Ignoring this explicit, authoritative teaching, board chair Viviano delivered union busting talking points. He writes that safeguarding the common good "means addressing concerns through direct dialogue and shared governance, rather than through third-party intermediaries who may not share the university's mission or student-centered focus."
Who is the third-party intermediary? A union is the workers organized, not some outside agitator. This is classic anti-union nonsense, unworthy of a Catholic institution.
To be clear, we can all agree with the university that it is entitled to a legal exemption from labor laws because of its religious character. Just as a healthy society needs vibrant unions it also needs robust religious liberty protections. No one should want the government telling a church how to manage its own ministerial affairs, and teaching is obviously a ministry. Nor do we want the government pointing out that Viviano and the rest of the board apparently do not understand the teaching of the church as it pertains to the rights of workers.
The workers affected by Loyola Marymount's decision should not seek redress in civil courts. They should hire a canon lawyer and seek redress at an ecclesiastical tribunal. While many Catholic schools have long since divorced themselves from the control of their religious orders in civil law, most continue to be bound to those orders under canon law.
"If Loyola Marymount was improperly alienated (i.e., the canonical sponsors, the Jesuits and the [founding religious orders of women] did not get Vatican approval), then technically these religious Institutes are still canonically responsible for the actions of their apostolate," said noted canonist Nicholas Cafardi, former dean of the Duquesne University Law School. "They could be held responsible before their religious superior, the Dicastery for Institutes of Consecrated Life in Rome for the apostolate's violation of church teaching, and this would be another line of recourse for their unionized workers."
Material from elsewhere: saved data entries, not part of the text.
Lemma calculated_payouts_encodable_witness :
  let opts := {| preset := None; customSplitsBps := None |} in
  ∃ r cents bps,
    calculatePrizeDistribution (int 7) (Fin (3.33)) opts = Ok r ∧
    encodeSorobanPayoutAmounts (amount <$> cents) (prizePool r) = Ok bps.
Proof.
  intros opts. pose (m := calculatePrizeDistribution (int 7) (Fin (3.33)) opts).
  assert (rmap (λ r, Qnum (prizePool r)) m = Ok 2214) as Hok by by vm_compute.
  destruct m as [r|] eqn:Hm; [|done]. cbn in Hok.
  destruct (calculated_payouts_encodable (int 7) (Fin (3.33)) opts r) as (cents & bps & H1 & H2 & H3);
    [exact Hm|done| |].
  - unfold Qlt. cbn. assert (Qnum (prizePool r) = 2214) as -> by congruence. lia.
  - by exists r, cents, bps.
Defined.

(** C32. Arithmetic stays exact: when the gross pool is at most 9.0e11 cents
    (nine billion USDC), the calculation in doubles forms safe integers only,
    products, sums and renormalised weights included, so it computes exactly the
    gross pool, fee, net pool and payouts of the calculation; and so does the
    encoding of its payouts for the contract, which accepts them. *)
Theorem prize_arithmetic_safe p f options r :
  calculatePrizeDistribution (Fin p) (Fin f) options = Ok r →
  tiers_carry_weight (participantCount r) options →
  Qfloor p * math_round (f * 100) ≤ 900719925474 →
  ∃ gross platform pool cents,
    checked_calculation (Qfloor p) (math_round (f * 100)) options = Some (gross, platform, pool, cents) ∧
    grossTotal r = amount gross ∧ platformFee r = amount platform ∧ prizePool r = amount pool ∧
    payouts r = Some <$> (amount <$> cents) ∧
    (0 < pool → ∃ bps, checked_encoding pool cents = Some bps ∧
      encodeSorobanPayoutAmounts (amount <$> cents) (prizePool r) = Ok bps).
Proof.
  intros H Ht Hb. pose proof (checked_weights _ _ _ _ H Ht) as (base & ws & Hbase & Htrunc & Hw).
  destruct (calculate_spec _ _ _ _ H) as (p' & f' & [= <-] & [= <-] & Hc & Hp & Hf & Hspec).
  rewrite Hc in Ht. destruct (Hspec Ht) as (cents & ws' & [Hg Hpf Hpool Hpay Hsp Hws Hcents _ Hnn]).
  assert (ws' = ws) as ->.
  { apply (inj (fmap Some)). rewrite <- Hsp. exact Hw. }
  set (gross := Qfloor p * math_round (f * 100)) in *. set (platform := round_div (gross * 5) 100) in *.
  rewrite Hpool in Hnn, Hcents. cbn [amount Qnum] in Hnn, Hcents.
  assert (0 ≤ gross) by nia. assert (0 ≤ platform) by (unfold platform, round_div; apply Z.div_pos; lia).
  exists gross, platform, (gross - platform), cents. split_and!; [|done..|].
  - unfold checked_calculation. rewrite Hbase. cbn [mbind option_bind]. fold gross.
    rewrite safe_ok by (unfold MAX_SAFE_INTEGER; lia). cbn [mbind option_bind].
    change (gross * PLATFORM_FEE_PERCENT) with (gross * 5). rewrite safe_ok by (unfold MAX_SAFE_INTEGER; lia).
    cbn [mbind option_bind]. fold platform. rewrite safe_ok by (unfold MAX_SAFE_INTEGER; lia). cbn [mbind option_bind].
    rewrite safe_ok by (unfold MAX_SAFE_INTEGER; lia). cbn [mbind option_bind]. rewrite Htrunc. cbn [mbind option_bind].
    destruct Hws as [[-> _]|[Hne [Hwn Hws]]]; [by rewrite Hcents|].
    rewrite (checked_split_ok _ _ (λ b, (gross - platform) * b / 10000)); [by rewrite Hcents| | | |unfold MAX_SAFE_INTEGER; lia].
    + intros v _ Hv. pose proof (elem_le_sum _ _ Hwn Hv). rewrite Forall_forall in Hwn. specialize (Hwn v Hv).
      apply checked_share_ok; [|lia]. unfold MAX_SAFE_INTEGER. nia.
    + intros v Hv. rewrite Forall_forall in Hwn. specialize (Hwn v Hv). apply Z.div_pos; nia.
    + pose proof (sum_floor_le (gross - platform) 10000 ws ltac:(lia)) as Hs. by rewrite Hws, Z.div_mul in Hs by lia.
  - intros Hpos. destruct Hws as [[-> Hz]|[Hne Hw2]]; [unfold platform, gross in Hpos; by rewrite Hz in Hpos|].
    destruct (payouts_sum_nonneg (gross - platform) ws Hnn Hw2 Hne) as [Hs Hcn]. rewrite <- Hcents in Hs, Hcn.
    destruct (payouts_encode (gross - platform) ws Hpos Hne Hw2) as (bps & He & Hbps). rewrite <- Hcents in He, Hbps.
    exists bps. split; [|by rewrite Hpool]. unfold checked_encoding.
    rewrite checked_sum_ok by (unfold MAX_SAFE_INTEGER; done || lia). cbn [mbind option_bind].
    apply checked_encode_ok; [lia| |lia|done]. apply Forall_forall. intros c Hin. rewrite <- Hs.
    split; [by eapply Forall_forall in Hcn|by apply elem_le_sum].
Qed.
Cafardi issued a caution however: "Given the confused facts of such an improper alienation before the Dicastery, I would not expect a quick resolution."
Interestingly, there is a similar provision in Jewish law. "The Halacha is clear," Rabbi Yehiel Poupko, a rabbinic scholar in Chicago, told me. "Doctors, nurses, police, firemen, teachers and others who provide service basic to a decent and harmonious society are forbidden to strike as unions often practice. At the same time they are entitled to binding arbitration before a Bet Din, a Rabbinic Court." For Catholics, a canonical tribunal is our Bet Din.
In the early 1970s and early 1980s, when the revised code of canon law was being drafted in Rome, there was an effort to include administrative law provisions into the code. They were left on the cutting room floor. It is time to revisit that decision so that the rights and responsibilities of both employers and employees at Catholic institutions are made clear.
Whether the workers at Loyola Marymount will go to court or not, the Catholic Church needs to come to terms with the fact that many of its colleges, universities, hospitals and other agencies have been entrusted to wealthy people who may not know or care about Catholic social teaching.
In hospitals, the exorbitant pay scales for corporate leaders is a scandal. Now, a prominent Catholic university is union busting. There should be a reckoning. There should be administrative law provisions added to the code of canon law.
Taking Loyola Marymount University to court might bring justice to the workers and accelerate the need for legal norms that enshrine Catholic teaching in Catholic institutions.